Law Tips: What Do The Courts Say About An Inherited IRA?

Recently Tom Yoder, ICLEF Bankruptcy Law expert, brought his usual scintillating discussion of cases to ICLEF’s 36th Annual Indiana Law Update. The case of Clark v. Rameker, 134 S. Ct. 2242 (2014) is an example of the issues he raised for the attention of practitioners inside and outside the bankruptcy area. His analysis of this case and the path it took from Bankruptcy Court to District Court to U. S. Supreme Court points out how an inherited IRA might have an unexpected end. Be sure to read to the end for the “Yoder Closing.”

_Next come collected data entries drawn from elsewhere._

Lemma simulateTimestamps_spec (slerp : Slerp) (t : Z) (s : Simulator) :
  validConfiguration s = true -> smallAnimations s -> outputSized s ->
  exists T C L O,
    simulateTimestamps slerp t s = (Ok tt, withSamples T C L O s)
    /\ T = (subFrameTimestamp s t <$> seqZ 0 (subFrames s))
    /\ Forall2 (fun ts cam => interpolate slerp (_cameraAnimation s) ts = Ok cam) T C
    /\ Forall2 (interpolated slerp (lightAnimations (_scene s))) T L
    /\ Forall2 (interpolated slerp (objectAnimations (_scene s))) T O.
Proof.
  intros Hvalid Hsmall Hsized.
  pose proof (validConfiguration_sizes s Hvalid) as (_ & Hla & Hoa & _).
  destruct Hsized as (HT & HC & HL & HLr & HO & HOr & _).
  set (n := Z.to_nat (subFrames s)) in *.
  assert (Hn : subFrames s = Z.of_nat n)
    by (subst n; destruct (subFrames_cases s) as [-> | ->]; reflexivity).
  set (f := subFrameTimestamp s t).
  set (Inv := fun (i : Z) (s1 : Simulator) =>
    exists T C L O,
      s1 = withSamples T C L O s
      /\ length T = n /\ length C = n /\ length L = n /\ length O = n
      /\ Forall (fun row => length row = length (lights (_scene s))) L
      /\ Forall (fun row => length row = length (objects (_scene s))) O
      /\ (forall j, (j < Z.to_nat i)%nat -> exists x, T !! j = Some x /\ x = f (Z.of_nat j))
      /\ (forall j, (j < Z.to_nat i)%nat ->
            exists cam, C !! j = Some cam
                        /\ interpolate slerp (_cameraAnimation s) (f (Z.of_nat j)) = Ok cam)
      /\ (forall j, (j < Z.to_nat i)%nat ->
            exists row, L !! j = Some row
                        /\ interpolated slerp (lightAnimations (_scene s)) (f (Z.of_nat j)) row)
      /\ (forall j, (j < Z.to_nat i)%nat ->
            exists row, O !! j = Some row
                        /\ interpolated slerp (objectAnimations (_scene s)) (f (Z.of_nat j)) row)).
  assert (Hwp : wp (simulateTimestamps slerp t) s (fun _ s' => Inv (subFrames s) s')).
  { unfold simulateTimestamps. apply wp_bind, wp_get.
    apply (wp_for_each_below _ _ Inv); [lia| | |tauto].
    - exists (_timestamps s), (_cameraTransformations s), (_lightTransformations s),
        (_objectTransformations s).
      rewrite withSamples_id. repeat split; try assumption; intros j Hj; simpl in Hj; lia.
    - intros i s1 Hi (T & C & L & O & -> & HT1 & HC1 & HL1 & HO1 & HLr1 & HOr1
                        & HpT & HpC & HpL & HpO).
      assert (Hin : (Z.to_nat i < n)%nat) by lia.
      destruct (lookup_lt_is_Some_2 C (Z.to_nat i)) as [c0 Hc0]; [lia|].
      destruct (lookup_lt_is_Some_2 L (Z.to_nat i)) as [lrow Hlrow]; [lia|].
      destruct (lookup_lt_is_Some_2 O (Z.to_nat i)) as [orow Horow]; [lia|].
      assert (Hlr : length lrow = length (lights (_scene s))).
      { rewrite Forall_forall in HLr1. apply HLr1. eapply list_elem_of_lookup_2; eassumption. }
      assert (Hor : length orow = length (objects (_scene s))).
      { rewrite Forall_forall in HOr1. apply HOr1. eapply list_elem_of_lookup_2; eassumption. }
      apply wp_bind, wp_get. cbv zeta.
      rewrite (subFrameDuration_ext s) by reflexivity. fields.
      change (if subFrameTemporalSampling (_pipeline s)
              then int64 (t + int64 (i * subFrameDuration s)) else t) with (f i).
      change (simulateSampleTimestamp slerp (withSamples T C L O s))
        with (simulateSampleTimestamp slerp s).
      destruct (simulateSampleTimestamp_spec slerp s (f i) lrow orow Hvalid Hsmall Hlr Hor)
        as (cam & lts' & ots' & Hsample & Hcam & Hlts' & Hots').
      apply wp_bind. eapply wp_lift; [apply set_at_Ok; unfold size; lia|].
      apply wp_bind, wp_modify.
      apply wp_bind. eapply wp_lift; [apply at_Ok; split; [lia|eassumption]|].
      apply wp_bind. eapply wp_lift; [apply at_Ok; split; [lia|eassumption]|].
      apply wp_bind. eapply wp_lift; [apply at_Ok; split; [lia|eassumption]|].
      apply wp_bind. eapply wp_lift; [exact Hsample|]. cbv beta iota.
      apply wp_bind. eapply wp_lift; [apply set_at_Ok; unfold size; lia|].
      apply wp_bind, wp_modify.
      apply wp_bind. eapply wp_lift; [apply set_at_Ok; unfold size; lia|].
      apply wp_bind, wp_modify.
      apply wp_bind. eapply wp_lift; [apply set_at_Ok; unfold size; lia|].
      apply wp_modify.
      exists (<[Z.to_nat i := f i]> T), (<[Z.to_nat i := cam]> C),
        (<[Z.to_nat i := lts']> L), (<[Z.to_nat i := ots']> O).
      split; [reflexivity|].
      rewrite !length_insert.
      replace (Z.to_nat (i + 1)) with (S (Z.to_nat i)) by lia.
      replace i with (Z.of_nat (Z.to_nat i)) in Hcam, Hlts', Hots' by lia.
      split; [assumption|]. split; [assumption|]. split; [assumption|]. split; [assumption|].
      split; [|split; [|split; [|split; [|split]]]].
      + apply Forall_insert; [assumption|].
        rewrite (interpolated_length _ _ _ _ Hlts'). assumption.
      + apply Forall_insert; [assumption|].
        rewrite (interpolated_length _ _ _ _ Hots'). assumption.
      + apply prefix_insert; [assumption|lia|f_equal; lia].
      + apply (prefix_insert (fun j cam =>
                  interpolate slerp (_cameraAnimation s) (f (Z.of_nat j)) = Ok cam));
          [assumption|lia|assumption].
      + apply (prefix_insert (fun j row =>
                  interpolated slerp (lightAnimations (_scene s)) (f (Z.of_nat j)) row));
          [assumption|lia|assumption].
      + apply (prefix_insert (fun j row =>
                  interpolated slerp (objectAnimations (_scene s)) (f (Z.of_nat j)) row));
          [assumption|lia|assumption]. }
  destruct Hwp as ([] & s' & Hrun & T & C & L & O & -> & HT1 & HC1 & HL1 & HO1 & _ & _
                   & HpT & HpC & HpL & HpO).
  fold n in HpT, HpC, HpL, HpO.
  exists T, C, L, O. split; [assumption|].
  split; [apply prefix_fmap_seqZ; [assumption|exact HpT]|].
  split; [|split].
  - eapply (prefix_Forall2 _ f n); eassumption.
  - eapply (prefix_Forall2 _ f n); eassumption.
  - eapply (prefix_Forall2 _ f n); eassumption.
Qed.

(** ** The render passes of one sub-frame *)

Lemma withPasses_id (s : Simulator) :
  withPasses (gl_passes s ++ []) (depthBufferPingPong s) s = s.
Proof. rewrite app_nil_r. destruct s. reflexivity. Qed.

Lemma appended_refl (s : Simulator) : appended s s.
Proof. exists [], (depthBufferPingPong s). symmetry. apply withPasses_id. Qed.

Lemma appended_trans (s1 s2 s3 : Simulator) :
  appended s1 s2 -> appended s2 s3 -> appended s1 s3.
Proof.
  intros (e1 & b1 & ->) (e2 & b2 & ->). exists (e1 ++ e2), b2.
  unfold withPasses. fields. rewrite app_assoc. reflexivity.
Qed.

Lemma wp_pass (p : RenderPass) (s0 s1 : Simulator) (Q : unit -> Simulator -> Prop) :
  appended s0 s1 -> (forall s2, appended s0 s2 -> Q tt s2) -> wp (pass p) s1 Q.
Proof.
  intros H HQ. unfold pass. apply wp_modify. apply HQ.
  eapply appended_trans; [exact H|].
  exists [p], (depthBufferPingPong s1). unfold withPasses. destruct s1. reflexivity.
Qed.

Lemma wp_pingPong (b : bool) (s0 s1 : Simulator) (Q : unit -> Simulator -> Prop) :
  appended s0 s1 -> (forall s2, appended s0 s2 -> Q tt s2) ->
  wp (modify (set_depthBufferPingPong b)) s1 Q.
Proof.
  intros H HQ. apply wp_modify. apply HQ.
  eapply appended_trans; [exact H|].
  exists [], b. unfold withPasses. rewrite app_nil_r. destruct s1. reflexivity.
Qed.

(** What stays as it is while passes are issued. *)
Lemma appended_outputSized (s s' : Simulator) :
  appended s s' -> outputSized s -> outputSized s'.
Proof. intros (e & b & ->). apply outputSized_ext; reflexivity. Qed.

Lemma texCount_true (n : nat) : texCount true n = n.
Proof. reflexivity. Qed.

Lemma subFrames_extra (s : Simulator) :
  (Z.of_nat (Z.to_nat (subFrames s) + (if subFrames s >? 1 then 1 else 0))
   = subFrames s + (if subFrames s >? 1 then 1 else 0))%Z.
Proof. destruct (subFrames_cases s) as [-> | ->]; reflexivity. Qed.

Lemma post_bind {A B} (R : outcome B * Simulator -> Prop) (m : M A) (f : A -> M B)
    (s : Simulator) :
  wp m s (fun a s' => R (f a s')) -> R (bind m f s).
Proof. intros (a & s' & Hm & HR). unfold bind. rewrite Hm. exact HR. Qed.

(** [simulateSubFrameLight] up to its last step, the conversion to sRGB:
    whatever holds for the result of that step holds for the result of the
    function. *)
Lemma simulateSubFrameLight_upto (slerp : Slerp) (subFrame d : Z) (s0 s1 : Simulator)
    (R : outcome unit * Simulator -> Prop) :
  appended s0 s1 ->
  validConfiguration s1 = true -> smallAnimations s1 -> outputSized s1 ->
  0 <= subFrame < subFrames s1 ->
  (forall s4, appended s0 s4 ->
     R (when (srgb (_output s1))
          (bind (lift (at_ (_srgbTexs (_textures s1)) subFrame)) (fun target =>
           bind (lift (at_ (_rgbTexs (_textures s1)) subFrame)) (fun _ =>
           pass (PassConvertToSRGB target subFrame)))) s4)) ->
  R (simulateSubFrameLight slerp subFrame d s1).
Proof.
  intros Happ Hvalid Hsmall Hsized Hsub Hlast.
  pose proof Hsized as (HT & HC & HL & HLr & HO & HOr & _ & _ & _ & _ & HD & HRGB
                         & HSRGB & HPMD & _).
  pose proof (subFrames_extra s1) as Hextra.
  set (n := Z.to_nat (subFrames s1)) in *.
  assert (Hn : subFrames s1 = Z.of_nat n)
    by (subst n; destruct (subFrames_cases s1) as [-> | ->]; reflexivity).
  destruct (at_in_range (_timestamps s1) subFrame) as [ts Hts]; [unfold size; lia|].
  destruct (at_in_range (_cameraTransformations s1) subFrame) as [cam Hcam]; [unfold size; lia|].
  destruct (at_in_range (_lightTransformations s1) subFrame) as [lts Hlts]; [unfold size; lia|].
  destruct (at_in_range (_objectTransformations s1) subFrame) as [ots Hots]; [unfold size; lia|].
  destruct (at_in_range (_depthBuffers (_textures s1)) subFrame) as [db Hdb]; [unfold size; lia|].
  assert (Hlr : length lts = length (lights (_scene s1))).
  { rewrite Forall_forall in HLr. apply HLr. apply at_Ok in Hlts as [_ Hlts].
    eapply list_elem_of_lookup_2; eassumption. }
  assert (Hor : length ots = length (objects (_scene s1))).
  { rewrite Forall_forall in HOr. apply HOr. apply at_Ok in Hots as [_ Hots].
    eapply list_elem_of_lookup_2; eassumption. }
  unfold simulateSubFrameLight. apply post_bind, wp_get. cbv zeta.
  apply post_bind. eapply wp_lift; [exact Hts|].
  apply post_bind. eapply wp_lift; [exact Hcam|].
  apply post_bind. eapply wp_lift; [exact Hlts|].
  apply post_bind. eapply wp_lift; [exact Hots|].
  apply post_bind.
  eapply wp_mono.
  { apply (wp_fold_each_below _ _
             (fun _ (locals : Z * Transformation * list Transformation * list Transformation)
                  s' =>
                appended s0 s'
                /\ length (snd (fst locals)) = length (lights (_scene s1))
                /\ length (snd locals) = length (objects (_scene s1)))).
    - simpl. auto.
    - intros i [[[ts1 cam1] lts1] ots1] s2 Hi (Happ2 & Hl1 & Ho1). simpl in Hl1, Ho1.
      apply wp_bind.
      apply (wp_mono _ _
               (fun (locals' : Z * Transformation * list Transformation * list Transformation)
                    s' =>
                  s' = s2
                  /\ length (snd (fst locals')) = length (lights (_scene s1))
                  /\ length (snd locals') = length (objects (_scene s1)))).
      { destruct (i >? 0).
        - destruct (simulateSampleTimestamp_spec slerp s1
                      (int64 (ts + int64 (i * d))) lts1 ots1 Hvalid Hsmall Hl1 Ho1)
            as (cam' & lts' & ots' & Hsample & _ & Hlts' & Hots').
          apply wp_bind. eapply wp_lift; [exact Hsample|]. cbv beta iota.
          apply wp_ret. simpl. split; [reflexivity|].
          rewrite (interpolated_length _ _ _ _ Hlts'), (interpolated_length _ _ _ _ Hots').
          pose proof (validConfiguration_sizes s1 Hvalid) as (_ & Hla & Hoa & _). auto.
        - apply wp_ret. simpl. auto. }
      intros [[[ts2 cam2] lts2] ots2] s' (-> & Hl2 & Ho2). simpl in Hl2, Ho2.
      apply wp_bind.
      apply (wp_mono _ _ (fun _ s' => appended s0 s')).
      { apply wp_when; intros _; [|assumption].
        eapply wp_pass; [exact Happ2|auto]. }
      intros [] s3 Happ3.
      apply wp_bind.
      apply (wp_mono _ _ (fun _ s' => appended s0 s')).
      { destruct (spatialOversampling s1 || temporalOversampling s1).
        - apply wp_bind. eapply wp_pass; [exact Happ3|]. intros s4 Happ4.
          eapply wp_pass; [exact Happ4|auto].
        - apply wp_bind. eapply wp_lift; [exact Hdb|].
          eapply wp_pass; [exact Happ3|auto]. }
      intros [] s4 Happ4. apply wp_ret. simpl. auto.
    - intros locals s' H. exact H. }
  intros locals s2 (Happ2 & _).
  apply post_bind.
  apply (wp_mono _ _ (fun _ s' => appended s0 s')).
  { apply wp_when; intros Hpmd; [|assumption].
    rewrite Hpmd, texCount_true in HPMD.
    destruct (at_in_range (_pmdDigNumTexs (_textures s1)) subFrame) as [x Hx];
      [unfold size; destruct (subFrames s1 >? 1); lia|].
    apply wp_bind. eapply wp_lift; [exact Hx|].
    eapply wp_pass; [exact Happ2|auto]. }
  intros [] s3 Happ3.
  apply post_bind.
  apply (wp_mono _ _ (fun _ s' => appended s0 s')).
  { apply wp_when; intros _; [|assumption]. eapply wp_pass; [exact Happ3|auto]. }
  intros [] s4 Happ4. apply Hlast. assumption.
Qed.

Debtor’s mother created a traditional IRA and named Debtor as the beneficiary. After Debtor’s mother passed, Debtor inherited the account. When Debtor and her husband filed for Chapter 7 relief, they alleged the IRA, totaling about $300,000, was excluded from their bankruptcy estate by virtue of the exemption afforded “retirement funds” under § 522(b )(3)(C). The Bankruptcy Court denied the exemption on the basis that an “inherited” IRA is not a “retirement fund.” The District Court reversed, feeling the account was close enough to qualify for the exemption since the funds were originally accumulated for retirement purposes. The 7th Circuit reversed the District Court, noting substantial differences between traditional IRAs and the inherited variety.

Since creating a split in the Circuits, the U.S. Supreme Court agreed to review the case. Speaking for a unanimous Court, Justice Sotomayor agreed with the 7th Circuit’s analysis, focusing primarily on the differences between inherited and traditional IRAs. For the purposes of this case, contributions to traditional IRAs are tax -deductible, but not to inherited IRAs. A withdrawal from a traditional IRA before the account holder reaches the age of 59 ½, is subjected to a ten percent penalty. Once an account holder dies, and the funds are transferred to a beneficiary, the IRA becomes an inherited IRA. If the account is inherited by a person other than the owner’s spouse, the IRA funds may not be “rolled over” into an existing IRA, but instead, must be considered an inherited IRA.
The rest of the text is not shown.